(* ===== verification/Evaluator.v ===== *)
(** * The evaluator ([runtime/evaluator.rs])

    [expr] and [apply] call each other through forms, prelude functions,
    interpolations and parallel branches; each enters a nesting level first, so a
    call chain has at most [runtime_depth] of them.  The definitions below take the
    recursive calls as an argument; [evaluate] ties the knot with one unit of fuel
    per nesting level. *)

From stdpp Require Import base tactics list strings.
From Stdlib Require Import ZArith NArith Lia.
From S2P Require Import Prelude BTree Text Strings Numbers Syntax Lexer Parser ScopedMap Machine Catalog Value Operators Limits Host Render Sizing Task Runtime Effects Parallel Builtins.

(** A recursive call. *)
Inductive Call := CallExpr (e : Expr) | CallApply (function argument : Value).

Section Evaluator.
Context `{UnicodeTables} `{JsonStr} `{StdText} `{JsonText} `{Layout} `{BuildProfile} `{KeySort}.
Variable cfg : Setup.

(** [self.enter_runtime_depth()?; let r = body.await; self.leave_runtime_depth(); r]. *)
Definition deeper {A} (body : EM A) : EM A :=
  em_enter_depth cfg;;
  result ← attempt body;
  em_leave_depth;;
  lift_result result.

(** [let old = self.env.clone(); .. let result = body.await; self.env = old; result]. *)
Definition with_env {A} (change : Environment -> Environment) (body : EM A) : EM A :=
  old ← get_local env;
  modify_local (set_env (change old));;
  result ← attempt body;
  modify_local (set_env old);;
  lift_result result.

(** [entry(name).or_insert(value)]. *)
Definition or_insert {V} (name : string) (v : V) (m : list (string * V)) : list (string * V) :=
  match bm_get name m with
  | Some _ => m
  | None => bm_insert name v m
  end.

Definition row_function (name : string) : bool :=
  existsb (String.eqb name) ["where"; "select"; "sort_by"; "group_by"; "aggregate"]%string.

(** [columns.entry(name).or_default().push(value)], for every field of every row. *)
Definition columns_of (rows : list Value) : list (string * list Value) :=
  foldl (fun columns row =>
    match row with
    | VRecord fields =>
        foldl (fun columns '(name, value) =>
          bm_insert name (default [] (bm_get name columns) ++ [value]) columns) columns fields
    | _ => columns
    end) [] rows.

(** The environment of a row function: the captured one, the row and its fields,
    and for a group also its size and its columns. *)
Definition row_env (argument : Value) (captured : Environment) : Environment :=
  match argument with
  | VRecord fields =>
      let e := bm_insert "row" argument captured in
      let e := foldl (fun e '(name, value) => or_insert name value e) e fields in
      match bm_get "rows" fields with
      | Some (VList rows) =>
          let e := or_insert "count" (VInt (Z.of_nat (length rows))) e in
          foldl (fun e '(name, values) => or_insert name (VList values) e) e (columns_of rows)
      | _ => e
      end
  | _ => bm_insert "row" argument captured
  end.

(** The environment of a function: the captured one, with the callables of the
    caller's under the names it does not have. *)
Definition call_env (captured old : Environment) : Environment :=
  foldl (fun e '(name, value) =>
    match value with VCallable _ _ => or_insert name value e | _ => e end) captured old.

Section Open.
Variable rec : Call -> EM Value.

Definition rec_expr (e : Expr) : EM Value := rec (CallExpr e).
Definition rec_apply (function argument : Value) : EM Value := rec (CallApply function argument).

(** [self.env.insert(name, value); if persistent { self.committed.insert(name); }]. *)
Definition bind_name (persistent : bool) (name : string) (v : Value) : EM unit :=
  modify_local (fun l => set_env (bm_insert name v (env l)) l);;
  if persistent then modify_local (fun l => set_committed (bs_insert name (committed l)) l) else mret tt.

Definition form (f : Form) (persistent : bool) : EM Value :=
  em_step cfg;;
  match node f with
  | FType decl =>
      for_em (fun _ variant =>
        let has_payload := match payload variant with Some _ => true | None => false end in
        modify_local (fun l => set_constructors (bm_insert (variant_name variant) has_payload (constructors l)) l);;
        value ← (if has_payload then new_callable (CConstructor (variant_name variant))
                 else mret (VTagged (variant_name variant) None));
        modify_local (fun l => set_env (bm_insert (variant_name variant) value (env l)) l)) tt (variants decl);;
      mret VNull
  | FLet pattern value =>
      value ← rec_expr value;
      matched ← em_match_pattern cfg pattern value;
      match matched with
      | None => raise (REType "let pattern did not match")
      | Some bindings =>
          for_em (fun _ '(name, value) => bind_name persistent name value) tt bindings;;
          mret value
      end
  | FFun name params body =>
      ensure_capture cfg (str_len name);;
      captured ← get_local env;
      function ← new_callable (CUser params body captured []);
      bind_name persistent name function;;
      mret function
  | FExpr e => rec_expr e
  end.

(** [for form in forms { value = self.form(form, persistent).await?; }]. *)
Definition form_sequence (fs : list Form) (persistent : bool) : EM Value :=
  for_em (fun _ f => form f persistent) VNull fs.

Definition apply_last (function argument : Value) : EM Value :=
  match function with
  | VCallable _ (CBuiltin name args arity) =>
      if (len args + 1 <? arity)%N then new_callable (CBuiltinDataLast name args argument arity)
      else rec_apply function argument
  | _ => rec_apply function argument
  end.

(** The arms of a match: the first whose pattern matches. *)
Fixpoint match_arms (v : Value) (arms : list MatchArm) (otherwise : EM Value)
    (found : Environment -> Expr -> EM Value) : EM Value :=
  match arms with
  | [] => otherwise
  | arm :: arms' =>
      matched ← em_match_pattern cfg (arm_pattern arm) v;
      match matched with
      | Some bindings => found bindings (arm_value arm)
      | None => match_arms v arms' otherwise found
      end
  end.

Definition expr_kind (k : ExprKind) : EM Value :=
  match k with
  | EString source => text ← interpolate cfg rec_expr source; mret (VString text)
  | EInt z => mret (VInt z)
  | EDecimal f => mret (VDecimal f)
  | EBool b => mret (VBool b)
  | ENull => mret VNull
  | EUri s => mret (VUri s)
  | EName name =>
      e ← get_local env;
      match bm_get name e with
      | Some v => mret v
      | None => raise (REType ("unbound name " ++ name))
      end
  | EConstructor name =>
      e ← get_local env;
      match bm_get name e with
      | Some v => mret v
      | None =>
          if String.eqb name "None" then mret (VTagged name None) else new_callable (CConstructor name)
      end
  | ECapability name => new_callable (CCapability name)
  | EList values =>
      '(output, _) ← for_em (fun '(output, allocated) e =>
        value ← rec_expr e;
        allocated ← lift_result (add_value_size cfg allocated value 0);
        mret (output ++ [value], allocated)) ([], 0%N) values;
      mret (VList output)
  | ERecord fields =>
      '(output, _) ← for_em (fun '(output, allocated) '(name, e) =>
        value ← rec_expr e;
        allocated ← lift_result (add_value_size cfg allocated value (str_len name));
        mret (bm_insert name value output, allocated)) ([], 0%N) fields;
      mret (VRecord output)
  | ELambda params body =>
      ensure_capture cfg 0;;
      captured ← get_local env;
      new_callable (CUser params body captured [])
  | EApply function argument =>
      let is_par :=
        match node function, node argument with
        | EName name, ERecord _ => String.eqb name "par"
        | _, _ => false
        end in
      if is_par then parallel_expr cfg rec_expr argument
      else
        let row_argument := match node function with EName name => row_function name | _ => false end in
        f ← rec_expr function;
        a ← (if row_argument then
               ensure_capture cfg 0;;
               captured ← get_local env;
               new_callable (CRow argument captured)
             else rec_expr argument);
        rec_apply f a
  | EField target field =>
      v ← rec_expr target;
      match v with
      | VRecord fields =>
          match bm_get field fields with
          | Some v => mret v
          | None => raise (REType ("missing field " ++ field))
          end
      | other => raise (REType ("field access on " ++ kind other))
      end
  | EUnary op e => v ← rec_expr e; lift_result (unary op v)
  | EBinary op l r =>
      left ← rec_expr l;
      let go_on :=
        right ← rec_expr r;
        match op with
        | Equal => b ← em_values_equal cfg left right; mret (VBool b)
        | NotEqual => b ← em_values_equal cfg left right; mret (VBool (negb b))
        | _ => lift_result (binary_value op left right)
        end in
      match op, left with
      | And, VBool false | Or, VBool true => mret left
      | And, VBool _ | Or, VBool _ => go_on
      | And, other | Or, other =>
          raise (REType (logical_name op ++ " requires boolean operands; found " ++ kind other))
      | _, _ => go_on
      end
  | EPipe value target =>
      v ← rec_expr value;
      t ← rec_expr target;
      apply_last t v
  | EIf condition then_value else_value =>
      c ← rec_expr condition;
      match c with
      | VBool true => rec_expr then_value
      | VBool false => rec_expr else_value
      | other => raise (REType ("if condition is " ++ kind other))
      end
  | EMatch value arms =>
      v ← rec_expr value;
      match_arms v arms (raise (REType "non-exhaustive match reached runtime"))
        (fun bindings body => with_env (fun old => bm_extend old bindings) (rec_expr body))
  | EHandle value arms =>
      result ← attempt (rec_expr value);
      match result with
      | Err (REPersistence _) | Ok _ | Panicked | OutOfFuel => lift_result result
      | Err error =>
          let tagged :=
            VTagged (error_name error)
              (Some (runtime_error_payload error (value_bytes (limits cfg)) (runtime_depth (limits cfg)))) in
          match_arms tagged arms (raise error) (fun bindings body =>
            old_error ← get_local current_error;
            modify_local (set_current_error (Some error));;
            result ← attempt (with_env (fun old => bm_extend old bindings) (rec_expr body));
            modify_local (set_current_error old_error);;
            lift_result result)
      end
  | EBlock fs =>
      old_constructors ← get_local constructors;
      result ← attempt (with_env (fun old => old) (form_sequence fs false));
      modify_local (set_constructors old_constructors);;
      lift_result result
  end.

Definition expr_body (e : Expr) : EM Value :=
  deeper
    (em_step cfg;;
     value ← expr_kind (node e);
     lift_result (ensure_value cfg value);;
     mret value).

(** [for (pattern, value) in params.iter().zip(args)]. *)
Definition bind_params (params : list Pattern) (args : list Value) : EM unit :=
  for_em (fun _ '(pattern, value) =>
    matched ← em_match_pattern cfg pattern value;
    match matched with
    | None => raise (REType "function pattern did not match")
    | Some bindings => modify_local (fun l => set_env (bm_extend (env l) bindings) l)
    end) tt (combine params args).

Definition is_unapplied_map (v : Value) : bool :=
  match v with
  | VCallable _ (CBuiltin name [] _) => String.eqb name "map"
  | _ => false
  end.

Definition apply_callable (c : Callable) (argument : Value) : EM Value :=
  match c with
  | CCapability name => perform cfg name argument
  | CConstructor name => mret (VTagged name (Some argument))
  | CBuiltin name args arity =>
      if String.eqb name "par" && match args with [] => true | _ => false end then
        if is_unapplied_map argument then new_callable (CBuiltin "par_map" [] 2)
        else parallel cfg argument
      else
        let args := args ++ [argument] in
        if (len args <? arity)%N then new_callable (CBuiltin name args arity)
        else builtin cfg rec_apply name args
  | CBuiltinDataLast name args data arity =>
      let args := args ++ [argument] in
      if (len args + 1 <? arity)%N then new_callable (CBuiltinDataLast name args data arity)
      else builtin cfg rec_apply name (args ++ [data])
  | CUser params body captured args =>
      let args := args ++ [argument] in
      if (length args <? length params)%nat then new_callable (CUser params body captured args)
      else with_env (call_env captured) (bind_params params args;; rec_expr body)
  | CRow body captured => with_env (fun _ => row_env argument captured) (rec_expr body)
  end.

Definition apply_body (function argument : Value) : EM Value :=
  deeper
    match function with
    | VCallable _ c => apply_callable c argument
    | _ => raise (REType (kind function ++ " is not callable"))
    end.
End Open.

(** ** The knot *)

Fixpoint evaluate (fuel : nat) (call : Call) : EM Value :=
  match fuel with
  | O => lift_result OutOfFuel
  | S fuel' =>
      match call with
      | CallExpr e => expr_body (evaluate fuel') e
      | CallApply function argument => apply_body (evaluate fuel') function argument
      end
  end.

Definition fuel_of (l : Local) : nat :=
  S (N.to_nat (saturating_sub (runtime_depth (limits cfg)) (local_depth l))).

Definition expr (e : Expr) : EM Value := fun l => evaluate (fuel_of l) (CallExpr e) l.
Definition apply (function argument : Value) : EM Value := fun l =>
  evaluate (fuel_of l) (CallApply function argument) l.

(** [cell]. *)
Definition eval_cell (c : Cell) : EM Value := fun l =>
  form_sequence (evaluate (fuel_of l)) (forms c) true l.
End Evaluator.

**Exercise goal:**
Search the listing for the word "output", and copy every line in which it is found.

**Result:**
      '(output, _) ← for_em (fun '(output, allocated) e =>
        mret (output ++ [value], allocated)) ([], 0%N) values;
      mret (VList output)
      '(output, _) ← for_em (fun '(output, allocated) '(name, e) =>
        mret (bm_insert name value output, allocated)) ([], 0%N) fields;
      mret (VRecord output)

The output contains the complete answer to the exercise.